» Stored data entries
+ + + + +
(** * qtercon: the command window of the rcon client

    A shallow embedding of [src/commandwindow.cpp]: the rate limiter of
    [CommandWindow::sendCommand], the transcript logger
    [CommandWindow::writeToLog], the periodic status poll and the
    constructor, over a small model of the Qt classes they call
    ([QDateTime], [QSettings]/[QVariant], [QFile]/[QTextStream]).

    Conventions.
    - A [QString] is modelled by its UTF-8 encoding (a [string]); a
      [QByteArray] is a list of bytes.  Every command that reaches
      [sendCommand] is either an ASCII literal or the result of
      [QString::toUtf8], so the implicit [QString::fromUtf8] of
      [QString::append(QByteArray)] is the identity on the encoding.
    - A [QDateTime] is its number of milliseconds since the epoch, the
      [qint64] Qt stores.
    - Side effects are threaded through a state monad over [World]: the
      system clock, the file system, and the ordered trace of calls made
      on the file, on the two UDP clients and on the output widget. *)

From Stdlib Require Import ZArith String List Lia DecimalString.
From stdpp Require Import gmap strings list pretty.

Open Scope Z_scope.

(** ** The Qt classes used by the window *)

Module Qt.
(** * Hospital-Recommender-System: the map and geocoding client code

    A shallow embedding of the JavaScript sources that resolve the user's
    position, geocode addresses and drive the Leaflet map:

    - [utils/geocode.js], [geocodeWithNominatim];
    - the commented [MapComponent] of [utils/geocode.js] (props
      [destination], [originHint], [originFallback]), module [HintedMap];
    - the live [MapComponent] of [utils/geocode.js] (props [origin],
      [destination], refs [mapRef] and [routeLayerRef]), module [RefMap];
    - the [MapComponent] of [src/unnamed/part_000] (own [origin] state filled
      by the geolocation callbacks), module [LocatingMap];
    - the [MapComponent] of [src/components/Map.jsx] (a map per effect run,
      removed by the effect's cleanup), module [MapJsx];
    - the commented [Recommendations] component that calls
      [geocodeWithNominatim], module [Recommendations].

    [ResolverSpec] writes down the resolver of the specification, to compare
    the commented [MapComponent] with it; [Builtins] gives instances of the
    JavaScript built-ins the sources call.

    JavaScript exceptions are explicit ([Completion]); asynchronous functions
    are split at their [await]: the part before it runs when the function is
    called, the part after it runs when the environment settles the request.
    Leaflet is followed where a call of the sources can throw (a NaN
    coordinate, data or bounds it rejects) and where it changes what the claims
    are about: the layers of a map, its viewport, its removal. *)

From Stdlib Require Import QArith Ascii String.
From stdpp Require Import base list strings.

Set Warnings "-register-all".

Local Open Scope string_scope.
Local Open Scope list_scope.

(** ** Completions and a state monad with exceptions *)

Inductive JsError :=
| TypeError        (* property access on null or undefined *)
| SyntaxError      (* response.json() on a body that is not JSON *)
| NetworkError     (* fetch() rejected *)
| LeafletError.    (* an exception thrown by Leaflet *)

Inductive Completion (A : Type) :=
| Normal (a : A)
| Throw (e : JsError).
Arguments Normal {A} a.
Arguments Throw {A} e.

Definition M (S A : Type) : Type := S -> Completion A * S.

Definition ret {S A} (a : A) : M S A := fun s => (Normal a, s).

Definition bind {S A B} (m : M S A) (k : A -> M S B) : M S B :=
  fun s => match m s with
           | (Normal a, s') => k a s'
           | (Throw e, s') => (Throw e, s')
           end.

Definition throw {S A} (e : JsError) : M S A := fun s => (Throw e, s).

(** [try { m } catch (err) { h err }]: what [m] did before it threw stays done. *)
Definition try_catch {S A} (m : M S A) (h : JsError -> M S A) : M S A :=
  fun s => match m s with
           | (Normal a, s') => (Normal a, s')
           | (Throw e, s') => h e s'
           end.

Definition lift {S A} (c : Completion A) : M S A := fun s => (c, s).
Definition gets {S A} (f : S -> A) : M S A := fun s => (Normal (f s), s).
Definition modify {S} (f : S -> S) : M S unit := fun s => (Normal tt, f s).

Declare Scope js_scope.
Delimit Scope js_scope with js.
Notation "x <- c1 ;; c2" := (bind c1 (fun x => c2))
  (at level 100, c1 at next level, right associativity) : js_scope.
Notation "c1 ;; c2" := (bind c1 (fun _ => c2))
  (at level 100, right associativity) : js_scope.
Local Open Scope js_scope.

(** ** JavaScript values *)

Module Js.

(** A JavaScript number. [Finite q] is a finite double, held by its exact
    value. *)
Inductive JsNumber :=
| NaN
| PosInfinity
| NegInfinity
| Finite (q : Q).

(** What [response.json()] yields, and [undefined] for the properties that
    are not there. An [Object] lists its own properties, each key once. *)
Inductive Value :=
| Undefined
| Null
| Bool (b : bool)
| Number (n : JsNumber)
| Str (s : string)
| Array (items : list Value)
| Object (fields : list (string * Value)).

(** [[lat, lng]], as the components pass positions around. *)
Definition Coord : Type := JsNumber * JsNumber.

Definition coord (lat lng : Q) : Coord := (Finite lat, Finite lng).

Definition in_range (lo hi : Q) (n : JsNumber) : bool :=
  match n with
  | Finite q => Qle_bool lo q && Qle_bool q hi
  | _ => false
  end.

(** The data model's Coordinate: finite, latitude in [-90, 90], longitude
    in [-180, 180]. *)
Definition valid_coordinate (c : Coord) : bool :=
  in_range (-90) 90 (fst c) && in_range (-180) 180 (snd c).

Definition has_NaN (c : Coord) : bool :=
  match c with
  | (NaN, _) | (_, NaN) => true
  | _ => false
  end.

(** ToBoolean *)
Definition truthy (v : Value) : bool :=
  match v with
  | Undefined | Null => false
  | Bool b => b
  | Number NaN => false
  | Number (Finite q) => negb (Qeq_bool q 0)
  | Number _ => true
  | Str s => negb (String.eqb s EmptyString)
  | Array _ | Object _ => true
  end.

Fixpoint assoc (k : string) (fields : list (string * Value)) : Value :=
  match fields with
  | [] => Undefined
  | (k', v) :: rest => if String.eqb k k' then v else assoc k rest
  end.

Definition number_of_nat (n : nat) : Value := Number (Finite (inject_Z (Z.of_nat n))).

(** [v.length]. The length of a string is counted in the characters of the
    embedding; only whether it is zero is ever looked at. *)
Definition get_length (v : Value) : Completion Value :=
  match v with
  | Undefined | Null => Throw TypeError
  | Array items => Normal (number_of_nat (length items))
  | Str s => Normal (number_of_nat (String.length s))
  | Object fields => Normal (assoc "length" fields)
  | Bool _ | Number _ => Normal Undefined
  end.

(** [v[0]] *)
Definition get_first (v : Value) : Completion Value :=
  match v with
  | Undefined | Null => Throw TypeError
  | Array items => Normal (default Undefined (head items))
  | Str s => Normal (match s with
                     | EmptyString => Undefined
                     | String c _ => Str (String c EmptyString)
                     end)
  | Object fields => Normal (assoc "0" fields)
  | Bool _ | Number _ => Normal Undefined
  end.

(** [v.name] for a property name that no prototype defines ([lat], [lon]). *)
Definition get_field (name : string) (v : Value) : Completion Value :=
  match v with
  | Undefined | Null => Throw TypeError
  | Object fields => Normal (assoc name fields)
  | _ => Normal Undefined
  end.

(** [v?.[0]] *)
Definition get_first_opt (v : Value) : Value :=
  match get_first v with
  | Normal x => x
  | Throw _ => Undefined
  end.

End Js.
Import Js.

(** ** The network *)

Module Net.

Inductive Method := GET | POST.

Record Request := {
  req_method : Method;
  req_url : string;
  req_headers : list (string * string);
  (** the two [[lng, lat]] pairs of the JSON body of a directions request *)
  req_coordinates : list (JsNumber * JsNumber)
}.

Record Response := {
  resp_ok : bool;               (* res.ok: status in 200..299 *)
  resp_json : option Value      (* None: the body is not JSON, json() rejects *)
}.

(** How a [fetch] followed by [json()] ends. *)
Inductive Settled :=
| Rejected                      (* fetch() rejected: no response at all *)
| Resolved (r : Response).

Definition json_of (s : Settled) : Completion (Response * Value) :=
  match s with
  | Rejected => Throw NetworkError
  | Resolved r => match resp_json r with
                  | Some v => Normal (r, v)
                  | None => Throw SyntaxError
                  end
  end.

End Net.
Import Net.

(** ** [geocodeWithNominatim] and [geocodePlace] *)

Module Geocode.

(** What a geocoding call did besides returning. *)
Record Trace := {
  requests : list Request;
  console : list JsError        (* console.error entries *)
}.

Definition no_trace : Trace := {| requests := []; console := [] |}.

Definition send (r : Request) (t : Trace) : Trace :=
  {| requests := requests t ++ [r]; console := console t |}.

Definition console_error (e : JsError) (t : Trace) : Trace :=
  {| requests := requests t; console := console t ++ [e] |}.

Section WithBuiltins.

(** The built-ins are not part of the repository. *)
Variable parseFloat : Value -> JsNumber.
Variable encodeURIComponent : string -> string.

(** The servers: what comes back for a request. *)
Variable network : Request -> Settled.

Definition nominatim_url (q : string) : string :=
  String.append "https://nominatim.openstreetmap.org/search?format=json&q="
                (encodeURIComponent q).

Definition fetch (r : Request) : M Trace (Response * Value) :=
  modify (send r) ;; lift (json_of (network r)).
+ + + + +
» Work instruction
All that is wanted is a faithful reproduction of the line above with "fun s => (c, s).", the line with "(fun x => c2))", and every line in between.

» Exercise result
Definition lift {S A} (c : Completion A) : M S A := fun s => (c, s).
Definition gets {S A} (f : S -> A) : M S A := fun s => (Normal (f s), s).
Definition modify {S} (f : S -> S) : M S unit := fun s => (Normal tt, f s).

Declare Scope js_scope.
Delimit Scope js_scope with js.
Notation "x <- c1 ;; c2" := (bind c1 (fun x => c2))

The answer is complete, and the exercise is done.